### Aim of the exercise
For this exercise, return exactly the lines of the material below that begin at the one with "match v with Null => false | _ => true end." and stop after the one with "conversion is tabulated".

### Dataset extract
(** * frida_web: Session, Script, Bus and Client of the browser client

    A shallow embedding of [src/lib/script.ts], [src/lib/session.ts],
    [src/lib/protocol.ts] and of the Bus / Client file, together with the
    properties the specification states about them.

    Conventions of the embedding:
    - JavaScript values that travel as JSON are the inductive [Js.value];
      numbers are the integers [Z] (serials, handles, request ids and batch
      ids are integers; they stay far below 2^53, where the doubles of
      JavaScript and [Z] agree);
    - an object that the code mutates is a record that is passed along;
      functions return the new record together with what they did to the
      outside (handlers they called, promises they settled, remote calls
      they issued);
    - an exception is a result of its own: the state reached when it is
      thrown is kept, as in JavaScript;
    - a promise is a number; settling it is an effect in the trace;
    - what the runtime provides and the program does not define, the
      codec, [JSON] and the global [console], is a parameter. *)

From stdpp Require Import gmap strings list pretty.

Set Warnings "-register-all".

Open Scope string_scope.
Open Scope list_scope.
Open Scope Z_scope.

(** ** JavaScript values *)

Module Js.

Inductive value : Type :=
| Undefined
| Null
| Bool (b : bool)
| Num (n : Z)
| Str (s : string)
| Arr (elems : list value)
| Obj (props : list (string * value)).

(** [typeof v] *)
Definition typeof (v : value) : string :=
  match v with
  | Undefined => "undefined"
  | Null => "object"
  | Bool _ => "boolean"
  | Num _ => "number"
  | Str _ => "string"
  | Arr _ => "object"
  | Obj _ => "object"
  end.

(** [Array.isArray(v)] *)
Definition isArray (v : value) : bool :=
  match v with Arr _ => true | _ => false end.

(** [v !== null] *)
Definition not_null (v : value) : bool :=
  match v with Null => false | _ => true end.

(** [v === s] for a string literal [s] *)
Definition is_string (v : value) (s : string) : bool :=
  match v with Str s' => bool_decide (s' = s) | _ => false end.

Fixpoint assoc (k : string) (props : list (string * value)) : value :=
  match props with
  | [] => Undefined
  | (k', v) :: rest => if bool_decide (k' = k) then v else assoc k rest
  end.
(** * Workspace Sync Coordinator: the dashboard, the content viewer and the
    coordinator contract

  The development embeds the React pages under [frontend/src/pages]
  ([ContentViewer.jsx], [Dashboard.jsx]) as state-passing programs and
  states the properties of the sync coordinator over them.  The
  coordinator's server side is not among the sources; the part of it the
  properties speak about is modelled from the specification in
  [Module Coordinator] and marked as such. *)

From Stdlib Require Import String Ascii List Bool Arith ZArith Lia.
From stdpp Require Import base gmap strings list fin_maps pretty.

Local Open Scope string_scope.

(* ===================================================================== *)
(** ** JavaScript strings *)
(* ===================================================================== *)

(** The text that goes through [toLowerCase] and [includes] is carried as
    a sequence of code units over a repertoire on which the Unicode case
    conversion is tabulated here in full: the code units U+0000 to U+00FF
    (Basic Latin and Latin-1 Supplement) and the three sigmas of the Greek
    alphabet.  On this repertoire [String.prototype.toLowerCase] is the
    Unicode default case conversion below: the lower-case mappings of
    UnicodeData and the one context-sensitive rule of SpecialCasing that is
    not tied to a language, Final_Sigma. *)
Module JsString.

Inductive char : Type :=
| Latin (a : ascii)
| CapitalSigma
| SmallSigma
| FinalSigma.

Abbreviation text := (list char).

(** The text whose code units are the characters of an ASCII literal. *)
Definition ofString (s : string) : text := map Latin (list_ascii_of_string s).

Definition char_eqb (a b : char) : bool :=
  match a, b with
  | Latin x, Latin y => Ascii.eqb x y
  | CapitalSigma, CapitalSigma => true
  | SmallSigma, SmallSigma => true
  | FinalSigma, FinalSigma => true
  | _, _ => false
  end.

(** The code units below U+0100 with a lower-case mapping: A to Z,
    U+00C0 to U+00D6 and U+00D8 to U+00DE; each maps 32 places up. *)
Definition isUpper (a : ascii) : bool :=
  let n := nat_of_ascii a in
  (((65 <=? n) && (n <=? 90)) || ((192 <=? n) && (n <=? 214))
   || ((216 <=? n) && (n <=? 222)))%nat.

(** The lower-case mapping of one code unit out of context. *)
Definition lowerChar (c : char) : char :=
  match c with
  | Latin a => if isUpper a then Latin (ascii_of_nat (nat_of_ascii a + 32)) else c
  | CapitalSigma => SmallSigma
  | SmallSigma => SmallSigma
  | FinalSigma => FinalSigma
  end.

(** The property Cased: the letters with a case, lower or upper. *)
Definition cased (c : char) : bool :=
  match c with
  | Latin a =>
      let n := nat_of_ascii a in
      (((65 <=? n) && (n <=? 90)) || ((97 <=? n) && (n <=? 122))
       || (n =? 170) || (n =? 181) || (n =? 186)
       || ((192 <=? n) && (n <=? 214)) || ((216 <=? n) && (n <=? 246))
       || ((248 <=? n) && (n <=? 255)))%nat
  | CapitalSigma | SmallSigma | FinalSigma => true
  end.

(** The property Case_Ignorable: apostrophe, full stop, colon, circumflex,
    grave, diaeresis, soft hyphen, macron, acute, middle dot, cedilla. *)
Definition caseIgnorable (c : char) : bool :=
  match c with
  | Latin a =>
      let n := nat_of_ascii a in
      ((n =? 39) || (n =? 46) || (n =? 58) || (n =? 94) || (n =? 96)
       || (n =? 168) || (n =? 173) || (n =? 175) || (n =? 180) || (n =? 183)
       || (n =? 184))%nat
  | CapitalSigma | SmallSigma | FinalSigma => false
  end.

(** The text starts with case-ignorable code units and then a cased
    letter. *)
Fixpoint followedByCased (s : text) : bool :=
  match s with
  | [] => false
  | c :: r => if caseIgnorable c then followedByCased r else cased c
  end.

(** The conversion of [s] when [before] tells whether [s] follows a cased
    letter and then case-ignorable code units only.  A capital sigma in
    that position which no cased letter follows is a final sigma. *)
Fixpoint lowerFrom (before : bool) (s : text) : text :=
  match s with
  | [] => []
  | c :: r =>
      match c with
      | CapitalSigma =>
          if before && negb (followedByCased r) then FinalSigma else SmallSigma
      | _ => lowerChar c
      end :: lowerFrom (if caseIgnorable c then before else cased c) r
  end.

(** [s.toLowerCase()] *)
Definition toLowerCase (s : text) : text := lowerFrom false s.

(** [s.startsWith(q)] *)
Fixpoint startsWith (s q : text) : bool :=
  match q, s with
  | [], _ => true
  | _ :: _, [] => false
  | b :: q', a :: s' => char_eqb a b && startsWith s' q'
  end.

(** [s.includes(q)]: [q] occurs in [s] at some index. *)
Fixpoint includes (s q : text) : bool :=
  startsWith s q ||
  match s with
  | [] => false
  | _ :: s' => includes s' q
  end.

(** A string is truthy when it is not empty. *)
Definition nonEmpty (s : text) : bool :=
  match s with
  | [] => false
  | _ :: _ => true
  end.


End JsString.

(* ===================================================================== *)
(** ** JavaScript values and objects *)
(* ===================================================================== *)

Module Js.

Inductive value : Type :=
| Undefined
| Null
| Bool (b : bool)
| Num (n : Z)
| Str (s : string).

(** [a === b] on primitive values. *)
Definition strictEq (a b : value) : bool :=
  match a, b with
  | Undefined, Undefined => true
  | Null, Null => true
  | Bool x, Bool y => Bool.eqb x y
  | Num x, Num y => Z.eqb x y
  | Str x, Str y => String.eqb x y
  | _, _ => false
  end.

(** A plain object used as a record of named properties. *)
Abbreviation object := (gmap string value).

(** [o.k]: reading a property that is absent gives [undefined]. *)
Definition getProp (o : object) (k : string) : value :=
  default Undefined (o !! k).

(** Settled state of a promise. *)
Inductive outcome (A : Type) : Type :=
| Resolved (a : A)
| Rejected (e : string).
Arguments Resolved {A} a.
Arguments Rejected {A} e.

End Js.

(* ===================================================================== *)
(** ** ContentViewer.jsx *)
(* ===================================================================== *)

Module ContentViewer.
Import JsString.

(** An entry of the array answered by [GET /notion/content]. *)
Record ContentItem : Type := {
  id : string;
  item_type : string;
  title : text;
  url : option string;
  content : text;
  last_synced : string
}.

(** The arrow function passed to [content.filter]. *)
Definition matchesQuery (searchQuery : text) (item : ContentItem) : bool :=
  includes (toLowerCase (title item)) (toLowerCase searchQuery) ||
  includes (toLowerCase (content item)) (toLowerCase searchQuery).

(** [const filteredContent = content.filter(item => ...)], as a value. *)
Definition filteredContent (content : list ContentItem) (searchQuery : text)
  : list ContentItem :=
  List.filter (matchesQuery searchQuery) content.

(** *** What the specification asks of [search]

    The words of section 4.3, written down without the code's detour
    through [toLowerCase]: two characters of the Latin-1 range are the same
    letter when they are equal or one is a capital letter, unaccented or
    accented, and the other the small letter 32 code units after it; [t]
    contains [q] case-insensitively when some stretch of [t] spells [q]
    letter by letter. *)
Definition capitalLetter (n : nat) : bool :=
  ((Nat.leb 65 n) && (Nat.leb n 90))
  || ((Nat.leb 192 n) && (Nat.leb n 222) && negb (Nat.eqb n 215)).

Definition sameLetter (a b : char) : bool :=
  match a, b with
  | Latin x, Latin y =>
      let m := nat_of_ascii x in
      let n := nat_of_ascii y in
      Nat.eqb m n
      || (capitalLetter m && Nat.eqb n (m + 32))
      || (capitalLetter n && Nat.eqb m (n + 32))
  | CapitalSigma, CapitalSigma => true
  | SmallSigma, SmallSigma => true
  | FinalSigma, FinalSigma => true
  | _, _ => false
  end.

Fixpoint equalIgnoringCase (a b : text) : bool :=
  match a, b with
  | [], [] => true
  | x :: a', y :: b' => sameLetter x y && equalIgnoringCase a' b'
  | _, _ => false
  end.



(** *** The array store

    Arrays are objects: [Array.prototype.filter] leaves its receiver alone
    and answers a freshly allocated array. *)
Definition loc := nat.

Record Heap : Type := {
  cells : gmap loc (list ContentItem);
  next : loc
}.

Definition alloc (a : list ContentItem) (h : Heap) : loc * Heap :=
  (next h, {| cells := <[next h := a]> (cells h); next := S (next h) |}).

(** [arr.filter(p)]; reading through a dangling reference raises. *)
Definition Array_filter (arr : loc) (p : ContentItem -> bool) (h : Heap)
  : option (loc * Heap) :=
  match cells h !! arr with
  | Some a => Some (alloc (List.filter p a) h)
  | None => None
  end.

(** The component's [useState] cells; the [content] cell holds a reference
    to the array received from the backend. *)
Record State : Type := {
  st_content : loc;
  loading : bool;
  searchQuery : text;
  selectedItem : option ContentItem
}.

(** One evaluation of the [filteredContent] binding during a render. *)
Definition evalFilteredContent (s : State) (h : Heap) : option (loc * Heap) :=
  Array_filter (st_content s) (matchesQuery (searchQuery s)) h.

(** An allocated reference points below the allocation pointer. *)
Definition wf (h : Heap) : Prop :=
  forall l, is_Some (cells h !! l) -> (l < next h)%nat.

End ContentViewer.

(* ===================================================================== *)
(** ** Dashboard.jsx *)
(* ===================================================================== *)

Module Dashboard.
Import Js.

(** An entry of the array answered by [GET /notion/workspace]. *)
Record WorkspaceItem : Type := {
  id : string;
  item_type : string;
  title : string;
  icon : option string;
  synced : bool
}.

(** [{ ...item, synced: v }] *)
Definition withSynced (item : WorkspaceItem) (v : bool) : WorkspaceItem :=
  {| id := id item; item_type := item_type item; title := title item;
     icon := icon item; synced := v |}.

(** The component's [useState] cells. *)
Record State : Type := {
  items : list WorkspaceItem;
  loading : bool;
  syncing : bool;
  status : object;
  filter : string
}.

(** The values given to [useState] on the first render. *)
Definition initialState : State :=
  {| items := []; loading := true; syncing := false; status := ∅;
     filter := "all" |}.

(** *** What a handler can do to the outside *)

Inductive Request : Type :=
| GetWorkspace
| GetStatus
| PostToggleSync (item_id item_type : string) (enabled : bool)
| PostSync.

Inductive Effect : Type :=
| Http (r : Request)
| ToastSuccess (msg : string)
| ToastError (msg : string)
| ConsoleError (msg err : string)
| Navigate (path : string).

### Output for this exercise
  match v with Null => false | _ => true end.

(** [v === s] for a string literal [s] *)
Definition is_string (v : value) (s : string) : bool :=
  match v with Str s' => bool_decide (s' = s) | _ => false end.

Fixpoint assoc (k : string) (props : list (string * value)) : value :=
  match props with
  | [] => Undefined
  | (k', v) :: rest => if bool_decide (k' = k) then v else assoc k rest
  end.
(** * Workspace Sync Coordinator: the dashboard, the content viewer and the
    coordinator contract

  The development embeds the React pages under [frontend/src/pages]
  ([ContentViewer.jsx], [Dashboard.jsx]) as state-passing programs and
  states the properties of the sync coordinator over them.  The
  coordinator's server side is not among the sources; the part of it the
  properties speak about is modelled from the specification in
  [Module Coordinator] and marked as such. *)

From Stdlib Require Import String Ascii List Bool Arith ZArith Lia.
From stdpp Require Import base gmap strings list fin_maps pretty.

Local Open Scope string_scope.

(* ===================================================================== *)
(** ** JavaScript strings *)
(* ===================================================================== *)

(** The text that goes through [toLowerCase] and [includes] is carried as
    a sequence of code units over a repertoire on which the Unicode case
    conversion is tabulated here in full: the code units U+0000 to U+00FF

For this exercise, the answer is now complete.